* **Given information**:
★ ★ ★ ★ ★
(** *** The properties above on a run of three rows *)

(** A trade, a row without volume and a trade, with the buckets closed at
    0, 5 and 9. *)
Lemma one_row_per_row_of_the_data_witness :
  vpin_column "vpin_daily" = Some vpin_daily /\
  exists outs,
    calculate_fees_with_vpin_full_timeseries
      sqrt_exact (map fst data_impact) (Some table_example)
      position_example "vpin_daily" (Fin (5 # 100)) = Ok outs /\
    length outs = length (map fst data_impact).
Proof.
  assert (Hcol : vpin_column "vpin_daily" = Some vpin_daily) by reflexivity.
  split; [exact Hcol|].
  evaluate (calculate_fees_with_vpin_full_timeseries
              sqrt_exact (map fst data_impact) (Some table_example)
              position_example "vpin_daily" (Fin (5 # 100))) as E.
  eexists. split; [exact E|].
  exact (proj1 (one_row_per_row_of_the_data _ _ _ _ _ _ _ _ Hcol E)).
Defined.

(** The last trade, of volume -10: an impact of 20, an exposure of 0.4
    and a toxicity of 0.6. *)
Lemma fee_fraction_is_base_rate_plus_toxicity_fraction_witness :
  vpin_column "vpin_daily" = Some vpin_daily /\
  ~ -10 == 0 /\
  exists outs o f,
    calculate_fees_with_vpin_full_timeseries
      sqrt_exact (map fst data_impact) (Some table_example)
      position_example "vpin_daily" (Fin (5 # 100)) = Ok outs /\
    nth_error outs 2 = Some o /\
    vpin_fee_pct_of_volume o = Fin f /\ f == 48 # 10 /\
    (fee_pct_of_volume o =~ Fin ((5 # 100) / 100 + f))%fl.
Proof.
  assert (Hcol : vpin_column "vpin_daily" = Some vpin_daily) by reflexivity.
  assert (Hv : ~ -10 == 0) by discriminate.
  split; [exact Hcol|]. split; [exact Hv|].
  evaluate (calculate_fees_with_vpin_full_timeseries
              sqrt_exact (map fst data_impact) (Some table_example)
              position_example "vpin_daily" (Fin (5 # 100))) as E.
  do 3 eexists. split; [exact E|]. split; [reflexivity|].
  split; [reflexivity|]. split; [reflexivity|].
  refine (proj2 (proj2 (proj2
    (fee_fraction_is_base_rate_plus_toxicity_fraction
       sqrt_exact _ _ _ _ _ _ _ 2%nat _ _ (-10) _ Hcol E
       eq_refl eq_refl eq_refl Hv eq_refl)))).
Defined.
★ ★ ★ ★ ★
* **Exercise aim**: Please write out only the lines from the one containing "(fee_pct_of_volume o =~" to the end of the records above, exactly, both ends included.

* **Expected answer**:
    (fee_pct_of_volume o =~ Fin ((5 # 100) / 100 + f))%fl.
Proof.
  assert (Hcol : vpin_column "vpin_daily" = Some vpin_daily) by reflexivity.
  assert (Hv : ~ -10 == 0) by discriminate.
  split; [exact Hcol|]. split; [exact Hv|].
  evaluate (calculate_fees_with_vpin_full_timeseries
              sqrt_exact (map fst data_impact) (Some table_example)
              position_example "vpin_daily" (Fin (5 # 100))) as E.
  do 3 eexists. split; [exact E|]. split; [reflexivity|].
  split; [reflexivity|]. split; [reflexivity|].
  refine (proj2 (proj2 (proj2
    (fee_fraction_is_base_rate_plus_toxicity_fraction
       sqrt_exact _ _ _ _ _ _ _ 2%nat _ _ (-10) _ Hcol E
       eq_refl eq_refl eq_refl Hv eq_refl)))).
Defined.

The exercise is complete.